Heroin users also experience a variety of other medical complications, including hormonal imbalances, insomnia, and constipation. Many suffer from mental disorders such as depression, anxiety, and manic depression. In addition, many tragic pre- and post-natal conditions are associated with heroin use during pregnancy, including malnutrition, third-trimester bleeding, hepatitis, intellectual disability, and behavioral abnormalities.

Why is heroin so difficult to quit?

Heroin is a very serious drug, and getting treatment early is incredibly important. Heroin is one of the most difficult drugs to quit using. The body adapts to its presence and develops a strong physical dependence to it, as well as an equally strong psychological grip. Most people begin using to escape other stressful issues in their life. Then, when they try to stop using, those issues remain and often lead to relapse.

Heroin withdrawal symptoms are some of the most severe and uncomfortable of all types of withdrawal, and many users will return to using heroin just to relieve them. Because of the severity of heroin withdrawal symptoms, relapse is very common. Often, when a user relapses, they return to their old dosage for which their body no longer has a tolerance. This can lead to overdose – or even death.

What are the symptoms of heroin withdrawal?

Early heroin withdrawal symptoms include:

  • Agitation and anxiety
  • Restlessness
  • Difficulty sleeping
  • Muscle aches
  • Increased tearing
  • Insomnia
  • Runny nose
  • Excessive sweating
  • Yawning
  • Goose bumps

Later heroin withdrawal symptoms are even more intense and uncomfortable:

    • Abdominal cramping
    • Diarrhea
    • Dilated pupils
    • Nausea and vomiting
    • Abnormal heart rate
    • High blood pressure
    • Seizures

When do heroin withdrawal symptoms begin?

Symptoms typically begin within 12 hours of the last dose, and peak between 48 and 72 hours.
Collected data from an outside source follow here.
(* ===== verification/_CoqProject ===== *)
-Q . S2P
Prelude.v
Queue.v
Iovec.v
Ringbuffer.v
Bits.v
Pages.v
Kmalloc.v
Builtins.v
Cstring.v
Numconv.v
Printf.v
Time.v
Result.v
Device.v
Vfs.v
Vfsinv.v
Procfs.v
Procinv.v
Alloc.v
Bufcache.v
Blockstore.v
Minixmap.v
Minixzone.v
Minixfile.v
Minixrun.v
Minixnode.v
Minixdir.v
Minixmkfs.v
Minixvfs.v
Minixpath.v
Minixtree.v
Process.v
Schedinv.v
Signal.v
Sched.v
Schedrun.v
Memmap.v
Mapinv.v
Mapops.v
Mapspace.v
Maprun.v
Mapexec.v
Mmu.v
Mmuinv.v
Mmuops.v
Mmumap.v
Mmupool.v
Mmurun.v
Packet.v
Inet.v
Slip.v
Slipinv.v
Bh.v
Serial.v
Serialinv.v
Sliprun.v
Tty.v
Ttyinv.v
Ttyrun.v
Udp.v
Tcp.v
Tcpwire.v
Tcpinv.v
Tcpops.v
Tcprun.v
Tcplink.v
Net.v
Socket.v
Netrun.v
Physical heroin withdrawal symptoms usually subside after about a week.

Heroin withdrawal symptoms usually diminish and can be controlled after about a week of discontinuing use. However, the psychological dependence can remain long afterward. This is why it’s important to seek help through a certified drug addiction treatment program – to assist with both the physiological and psychological aspects of heroin addiction.
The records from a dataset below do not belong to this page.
Lemma align_remainder_pow2 v p : 0 ≤ p → align_remainder v (2 ^ p) = v mod 2 ^ p.
Proof. intros Hp. unfold align_remainder. rewrite Z.sub_1_r, <- Z.ones_equiv. by apply Z.land_ones. Qed.

(** ** Arrays

    A C array is a list; every access is checked.  [None] is undefined
    behaviour (an access outside the object), so a theorem concluding
    [= Some _] also states memory safety. *)

Abbreviation zlen l := (Z.of_nat (length l)).

(** Rewriting with this instead of computing keeps the kernel from comparing
    the rest of the code with the value that is bound. *)
Lemma bind_some {A B} (f : A → option B) x : Some x ≫= f = f x.
Proof. done. Qed.

Definition rd {A} (l : list A) (i : Z) : option A :=
  if i <? 0 then None else l !! Z.to_nat i.

Definition wr {A} (l : list A) (i : Z) (x : A) : option (list A) :=
  if (0 <=? i) && (i <? zlen l) then Some (<[Z.to_nat i := x]> l) else None.

(** Elements [i, i+n) of [l]. *)
Definition slice {A} (l : list A) (i n : nat) : list A := take n (drop i l).

(** [l] with [bs] written over the elements from [i] on. *)
Definition splice {A} (l : list A) (i : nat) (bs : list A) : list A :=
  take i l ++ bs ++ drop (i + length bs) l.

Definition rd_range {A} (l : list A) (i n : Z) : option (list A) :=
  if (0 <=? i) && (0 <=? n) && (i + n <=? zlen l)
  then Some (slice l (Z.to_nat i) (Z.to_nat n)) else None.

Definition wr_range {A} (l : list A) (i : Z) (bs : list A) : option (list A) :=
  if (0 <=? i) && (i + zlen bs <=? zlen l)
  then Some (splice l (Z.to_nat i) bs) else None.

Section arrays.
Context {A : Type}.
Implicit Types (l bs : list A) (i n : nat).

Lemma rd_some l (i : Z) x : rd l i = Some x ↔ 0 ≤ i ∧ l !! Z.to_nat i = Some x.
Proof. unfold rd. zif; naive_solver auto with lia. Qed.

Lemma rd_nat l i : rd l (Z.of_nat i) = l !! i.
Proof. unfold rd. zif; [lia|]. by rewrite Nat2Z.id. Qed.

Lemma rd_in_range l (i : Z) : 0 ≤ i < zlen l → ∃ x, rd l i = Some x.
Proof.
  intros. destruct (lookup_lt_is_Some_2 l (Z.to_nat i)) as [x ?]; [lia|].
  exists x. apply rd_some. split; [lia|done].
Qed.

Lemma wr_in_range l (i : Z) x :
  0 ≤ i < zlen l → wr l i x = Some (<[Z.to_nat i := x]> l).
Proof. intros. unfold wr. by zif; [|lia]. Qed.

Lemma wr_some l (i : Z) x l' :
  wr l i x = Some l' ↔ 0 ≤ i < zlen l ∧ l' = <[Z.to_nat i := x]> l.
Proof. unfold wr. zif; naive_solver auto with lia. Qed.

Lemma rd_range_ok l (i n : Z) :
  0 ≤ i → 0 ≤ n → i + n ≤ zlen l →
  rd_range l i n = Some (slice l (Z.to_nat i) (Z.to_nat n)).
Proof. intros. unfold rd_range. by zif; [|lia]. Qed.

Lemma wr_range_ok l (i : Z) bs :
  0 ≤ i → i + zlen bs ≤ zlen l →
  wr_range l i bs = Some (splice l (Z.to_nat i) bs).
Proof. intros. unfold wr_range. by zif; [|lia]. Qed.

Lemma length_slice l i n : length (slice l i n) = (n `min` (length l - i))%nat.
Proof. unfold slice. by rewrite length_take, length_drop. Qed.

Lemma length_splice l i bs :
  (i + length bs ≤ length l)%nat → length (splice l i bs) = length l.
Proof. intros. unfold splice. rewrite !length_app, length_take, length_drop. lia. Qed.

Lemma lookup_slice l i n k :
  slice l i n !! k = if (k <? n)%nat then l !! (i + k)%nat else None.
Proof.
  unfold slice. zif.
  - rewrite lookup_take_lt by (apply Nat.ltb_lt; done). apply lookup_drop.
  - apply lookup_take_ge. apply Nat.ltb_ge; done.
Qed.

Lemma lookup_splice l i bs k :
  (i + length bs ≤ length l)%nat →
  splice l i bs !! k =
    if (k <? i)%nat then l !! k
    else if (k <? i + length bs)%nat then bs !! (k - i)%nat else l !! k.
Proof.
  intros Hl. unfold splice.
  assert (Ht : length (take i l) = i) by (rewrite length_take; lia).
  repeat zif.
  - apply Nat.ltb_lt in Heqb. rewrite lookup_app_l by lia.
    by apply lookup_take_lt.
  - apply Nat.ltb_ge in Heqb. apply Nat.ltb_lt in Heqb0.
    rewrite lookup_app_r, lookup_app_l by lia. by rewrite Ht.
  - apply Nat.ltb_ge in Heqb, Heqb0.
    rewrite !lookup_app_r by lia. rewrite lookup_drop. f_equal. lia.
Qed.

Lemma splice_nil l i : splice l i [] = l.
Proof. unfold splice. simpl. rewrite Nat.add_0_r. apply take_drop. Qed.

Lemma slice_splice l i bs :
  (i + length bs ≤ length l)%nat → slice (splice l i bs) i (length bs) = bs.
Proof.
  intros Hl. apply list_eq. intros k. rewrite lookup_slice.
  destruct (Nat.ltb_spec k (length bs)).
  - rewrite lookup_splice by done.
    destruct (Nat.ltb_spec (i + k) i); [lia|].
    destruct (Nat.ltb_spec (i + k) (i + length bs)); [|lia]. f_equal. lia.
  - symmetry. apply lookup_ge_None_2. lia.
Qed.

Lemma splice_splice_adj l i j bs1 bs2 :
  j = (i + length bs1)%nat → (i + length bs1 + length bs2 ≤ length l)%nat →
  splice (splice l i bs1) j bs2 = splice l i (bs1 ++ bs2).
Proof.
  intros -> Hl. apply list_eq. intros k.
  assert (length (splice l i bs1) = length l) as Hs by (apply length_splice; lia).
  rewrite !lookup_splice by (rewrite ?Hs, ?length_app; lia).
  rewrite length_app.
  destruct (Nat.ltb_spec k i), (Nat.ltb_spec k (i + length bs1)),
    (Nat.ltb_spec k (i + length bs1 + length bs2)),
    (Nat.ltb_spec k (i + (length bs1 + length bs2))); try lia; try done.
  - by rewrite lookup_app_l by lia.
  - rewrite lookup_app_r by lia. f_equal. lia.
Qed.

Lemma slice_app_adj l i n m :
  (i + n ≤ length l)%nat →
  slice l i n ++ slice l (i + n) m = slice l i (n + m).
Proof.
  intros. unfold slice. rewrite <- drop_drop.
  rewrite <- take_take_drop. f_equal.
Qed.
End arrays.

(** ** Bytes *)

Definition byte_ok (b : Z) : Prop := 0 ≤ b < 256.

#[export] Instance byte_ok_dec b : Decision (byte_ok b).
Proof. unfold byte_ok. apply _. Defined.

Section arrays_more.
Context {A : Type}.
Implicit Types (l a b c bs : list A) (i n : nat).

(** Writing inside the middle part of a concatenation. *)
Lemma splice_app_mid a b c i bs :
  (i + length bs ≤ length b)%nat →
  splice (a ++ b ++ c) (length a + i) bs = a ++ splice b i bs ++ c.
Proof.
  intros. unfold splice. rewrite <- !app_assoc.
  rewrite take_app_add, <- app_assoc. f_equal.
  rewrite take_app_le by lia. f_equal. f_equal.
  rewrite <- Nat.add_assoc, drop_app_add, drop_app_le by lia. done.
Qed.

Lemma slice_app_mid a b c i n :
  (i + n ≤ length b)%nat →
  slice (a ++ b ++ c) (length a + i) n = slice b i n.
Proof.
  intros. unfold slice. rewrite drop_app_add, drop_app_le by lia.
  rewrite take_app_le; [done|]. rewrite length_drop. lia.
Qed.

Lemma insert_splice l i x : (i < length l)%nat → <[i := x]> l = splice l i [x].
Proof.
  intros. rewrite insert_take_drop by done. unfold splice. simpl. by rewrite Nat.add_1_r.
Qed.

Lemma slice_0 l i : slice l i 0 = [].
Proof. done. Qed.

Lemma slice_all l : slice l 0 (length l) = l.
Proof. unfold slice. by rewrite drop_0, take_ge by lia. Qed.
Lemma take_slice l i n k : take k (slice l i n) = slice l i (k `min` n).
Proof. unfold slice. by rewrite take_take. Qed.

Lemma drop_slice l i n k : drop k (slice l i n) = slice l (i + k) (n - k).
Proof. unfold slice. by rewrite skipn_firstn_comm, drop_drop. Qed.

(** A slice on one side of what is written is not affected. *)
Lemma slice_splice_disjoint l i bs j n :
  (i + length bs ≤ length l)%nat → (j + n ≤ i ∨ i + length bs ≤ j)%nat →
  slice (splice l i bs) j n = slice l j n.
Proof.
  intros Hl Hd. apply list_eq. intros k. rewrite !lookup_slice.
  destruct (Nat.ltb_spec k n); [|done]. rewrite lookup_splice by done.
  zif; [done|]. zif; [lia|done].
Qed.

(** A slice that ends with what is written. *)
Lemma slice_splice_tail l i bs j :
  (i + length bs ≤ length l)%nat → (j ≤ i)%nat →
  slice (splice l i bs) j (i - j + length bs) = slice l j (i - j) ++ bs.
Proof.
  intros Hl Hj.
  assert (length (splice l i bs) = length l) by (by apply length_splice).
  rewrite <- slice_app_adj by lia.
  rewrite slice_splice_disjoint by (done || lia).
  replace (j + (i - j))%nat with i by lia. by rewrite slice_splice.
Qed.

(** What is written may go past the end. *)
Lemma lookup_splice_grow l i bs k :
  (i ≤ length l)%nat →
  splice l i bs !! k =
    if (k <? i)%nat then l !! k
    else if (k <? i + length bs)%nat then bs !! (k - i)%nat else l !! k.
Proof.
  intros Hl. unfold splice. assert (Ht : length (take i l) = i) by (rewrite length_take; lia).
  destruct (Nat.ltb_spec k i).
  { rewrite lookup_app_l, lookup_take_lt by lia. done. }
  rewrite lookup_app_r, Ht by lia. destruct (Nat.ltb_spec k (i + length bs)).
  - by rewrite lookup_app_l by lia.
  - rewrite lookup_app_r, lookup_drop by lia. f_equal. lia.
Qed.

Lemma length_splice_grow l i bs :
  (i ≤ length l)%nat → length (splice l i bs) = (length l `max` (i + length bs))%nat.
Proof. intros. unfold splice. rewrite !length_app, length_take, length_drop. lia. Qed.

Lemma splice_splice_grow l i bs1 bs2 :
  (i ≤ length l)%nat → splice (splice l i bs1) (i + length bs1) bs2 = splice l i (bs1 ++ bs2).
Proof.
  intros Hl. apply list_eq. intros k.
  rewrite !lookup_splice_grow by (rewrite ?length_splice_grow; lia). rewrite length_app, lookup_app.
  destruct (Nat.ltb_spec k (i + length bs1)), (Nat.ltb_spec k i), (Nat.ltb_spec k (i + length bs1 + length bs2)),
    (Nat.ltb_spec k (i + (length bs1 + length bs2))); try lia; try done.
  - destruct (bs1 !! (k - i)%nat) eqn:E; [done|]. apply lookup_ge_None in E. lia.
  - destruct (bs1 !! (k - i)%nat) eqn:E; [apply lookup_lt_Some in E; lia|]. f_equal. lia.
Qed.

Lemma splice_splice_pre l i bs1 bs2 :
  (i + length bs1 + length bs2 ≤ length l)%nat →
  splice (splice l (i + length bs1) bs2) i bs1 = splice l i (bs1 ++ bs2).
Proof.
  intros Hl. apply list_eq. intros k.
  assert (length (splice l (i + length bs1) bs2) = length l) as Hs by (apply length_splice; lia).
  rewrite !lookup_splice by (rewrite ?Hs, ?length_app; lia). rewrite length_app, lookup_app.
  destruct (Nat.ltb_spec k i); [by destruct (Nat.ltb_spec k (i + length bs1)); [|lia]|].
  destruct (Nat.ltb_spec k (i + length bs1)), (Nat.ltb_spec k (i + length bs1 + length bs2)),
    (Nat.ltb_spec k (i + (length bs1 + length bs2))); try lia; try done.
  - destruct (bs1 !! (k - i)%nat) eqn:E; [done|]. apply lookup_ge_None in E. lia.
  - destruct (bs1 !! (k - i)%nat) eqn:E; [apply lookup_lt_Some in E; lia|]. f_equal. lia.
Qed.

Lemma splice_within l i bs j bs2 :
  (i + length bs ≤ length l)%nat → (j + length bs2 ≤ length bs)%nat →
  splice (splice l i bs) (i + j) bs2 = splice l i (splice bs j bs2).
Proof.
  intros Hl Hj. apply list_eq. intros k.
  assert (length (splice l i bs) = length l) as Hs by (by apply length_splice).
  assert (length (splice bs j bs2) = length bs) as Hb by (by apply length_splice).
  rewrite !lookup_splice by (rewrite ?Hs, ?Hb; lia). rewrite Hb.
  destruct (Nat.ltb_spec k (i + j)), (Nat.ltb_spec k i), (Nat.ltb_spec k (i + length bs)),
    (Nat.ltb_spec k (i + j + length bs2)), (Nat.ltb_spec (k - i) j), (Nat.ltb_spec (k - i) (j + length bs2));
    try lia; try done. f_equal. lia.
Qed.
End arrays_more.

(** ** Runs of a step function *)

Fixpoint run {S O} (step : S → O → option S) (s : S) (ops : list O) : option S :=
  match ops with [] => Some s | op :: ops => s' ← step s op; run step s' ops end.

(** The same, collecting what each step returns. *)
Fixpoint run_out {S O R} (step : S → O → option (S * R)) (s : S) (ops : list O) :
    option (S * list R) :=
  match ops with
  | [] => Some (s, [])
  | op :: ops => '(s1, r) ← step s op; '(s2, rs) ← run_out step s1 ops; Some (s2, r :: rs)
  end.

(** The same for a total step. *)
Fixpoint run_all {S O R} (step : S → O → S * R) (s : S) (ops : list O) : S * list R :=
  match ops with
  | [] => (s, [])
  | op :: ops =>
      let '(s1, r) := step s op in let '(s2, rs) := run_all step s1 ops in (s2, r :: rs)
  end.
What is heroin's impact on the U.S. and North Texas?

The impact of heroin addiction is felt all across the United States and has been identified as one of the most significant drug abuse issues affecting Dallas/Fort Worth and the North Texas region.

  • Heroin was the primary drug of abuse for 13% of clients admitted to treatment in Dallas in 2011.
  • At Enterhealth, a large percent of our clients need treatment for heroin addiction.
  • There were 259 calls to the Texas Poison Center Network involving confirmed exposures to heroin in 2011.
  • The 2011 Youth Risk Behavior Surveillance Survey (YRBS) found that 3.3% of Texas high school students reported having ever used heroin.